Magnesium plays an important role as a cofactor in over 600 enzyme related functions in our bodies. It’s well established affects include protein synthesis, muscle and nerve function, blood glucose control, and blood pressure regulation. It also contributes to the structural development of bone. Magnesium is important for building strong bones.
Magnesium is found naturally in many foods and is added to some fortified foods. You can get recommended amounts of magnesium by eating a variety of foods, including the following:
Sources of Magnesium: Chocolate, green leafy vegetables (such as spinach), legumes, milk, yogurt and milk products, nuts, seeds, whole grains, and hard water. It is added to some fortified breakfast cereals and foods.

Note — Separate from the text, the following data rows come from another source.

Lemma filter_partition_length (l : list ShapeKey) :
  List.length l
  = List.length (filter not_old l) + List.length (filter is_old l).
Proof.
  unfold not_old. rewrite <- (filter_length is_old l). lia.
Qed.

Lemma filter_partition_perm (l : list ShapeKey) :
  Permutation l (filter not_old l ++ filter is_old l).
Proof.
  induction l as [|x l IH]; simpl; [constructor|].
  unfold not_old at 1. destruct (is_old x); simpl.
  - apply Permutation_cons_app. exact IH.
  - now constructor.
Qed.

(** X1. On a mesh in Object or Sculpt mode, one sweep leaves the entry
    of position 0 in place, then the entries without the suffix in their
    original order, then the entries with the suffix in the reverse of
    their original order; it returns the number of the latter. *)
Theorem move_old_orders_entries (o : Object) (kbs : list ShapeKey)
  (fuel : nat) :
  mesh_in_mode o = true ->
  shape_keys o = Some kbs ->
  List.length kbs <= fuel ->
  exists o',
    move_old_shapekeys_to_bottom fuel (Some o)
    = Ok (Some (List.length (filter is_old (tl kbs))), Some o')
    /\ key_list o'
       = firstn 1 kbs ++ filter not_old (tl kbs)
         ++ rev (filter is_old (tl kbs)).
Proof.
  intros Hp Hk Hf.
  destruct (move_old_spec o kbs fuel Hp Hk Hf) as (o' & Hrun & Hk' & _).
  exists o'. split; [exact Hrun|]. unfold key_list. now rewrite Hk'.
Qed.

Lemma move_old_orders_entries_witness :
  exists o',
    move_old_shapekeys_to_bottom 4 (Some sample_cleanup)
    = Ok (Some 2, Some o')
    /\ key_list o'
       = [plain 1 "Basis"; plain 3 "B"; plain 4 "C.old"; plain 2 "A.old"].
Proof.
  exact (move_old_orders_entries sample_cleanup _ 4 eq_refl eq_refl
           (le_n 4)).
Defined.

(** X2. On a mesh in Object or Sculpt mode, a sweep neither adds nor
    drops an entry and rewrites none: the collection it leaves is a
    permutation of the one it found, and the object's type, mode and
    vertex groups are as before. *)
Theorem move_old_permutes (o : Object) (kbs : list ShapeKey) (fuel : nat) :
  mesh_in_mode o = true ->
  shape_keys o = Some kbs ->
  List.length kbs <= fuel ->
  exists r o',
    move_old_shapekeys_to_bottom fuel (Some o) = Ok (r, Some o')
    /\ Permutation kbs (key_list o')
    /\ type o' = type o /\ mode o' = mode o
    /\ vertex_groups o' = vertex_groups o.
Proof.
  intros Hp Hk Hf.
  destruct (move_old_spec o kbs fuel Hp Hk Hf)
    as (o' & Hrun & Hk' & Ht & Hm & Hv).
  eexists _, o'. split; [exact Hrun|]. split; [|auto].
  unfold key_list. rewrite Hk'. destruct kbs as [|x l]; [constructor|].
  unfold movable. simpl. constructor.
  apply (Permutation_trans (filter_partition_perm l)).
  apply Permutation_app_head, Permutation_rev.
Qed.

Lemma move_old_permutes_witness :
  exists r o',
    move_old_shapekeys_to_bottom 4 (Some sample_cleanup) = Ok (r, Some o')
    /\ Permutation
         [plain 1 "Basis"; plain 2 "A.old"; plain 3 "B"; plain 4 "C.old"]
         (key_list o').
Proof.
  destruct (move_old_permutes sample_cleanup _ 4 eq_refl eq_refl (le_n 4))
    as (r & o' & Hrun & Hperm & _).
  exists r, o'. split; [exact Hrun | exact Hperm].
Defined.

In a supplement we should be taking 400-420 mg a day of magnesium. I have read some sources that say up to 500 mg a day is ok. The biggest side effect of taking too much is GI discomfort things like upset stomach, nausea, vomiting, and diarrhea. If you have any of these symptoms it is wise to cut back on how much magnesium you are taking.
The science is clear people with higher intakes of magnesium have a higher bone mineral density, which is important in reducing the risk of bone fractures and osteoporosis. If you are at risk of having low bone density or have been diagnosed with osteopenia or osteoporosis look into taking not just calcium but also magnesium.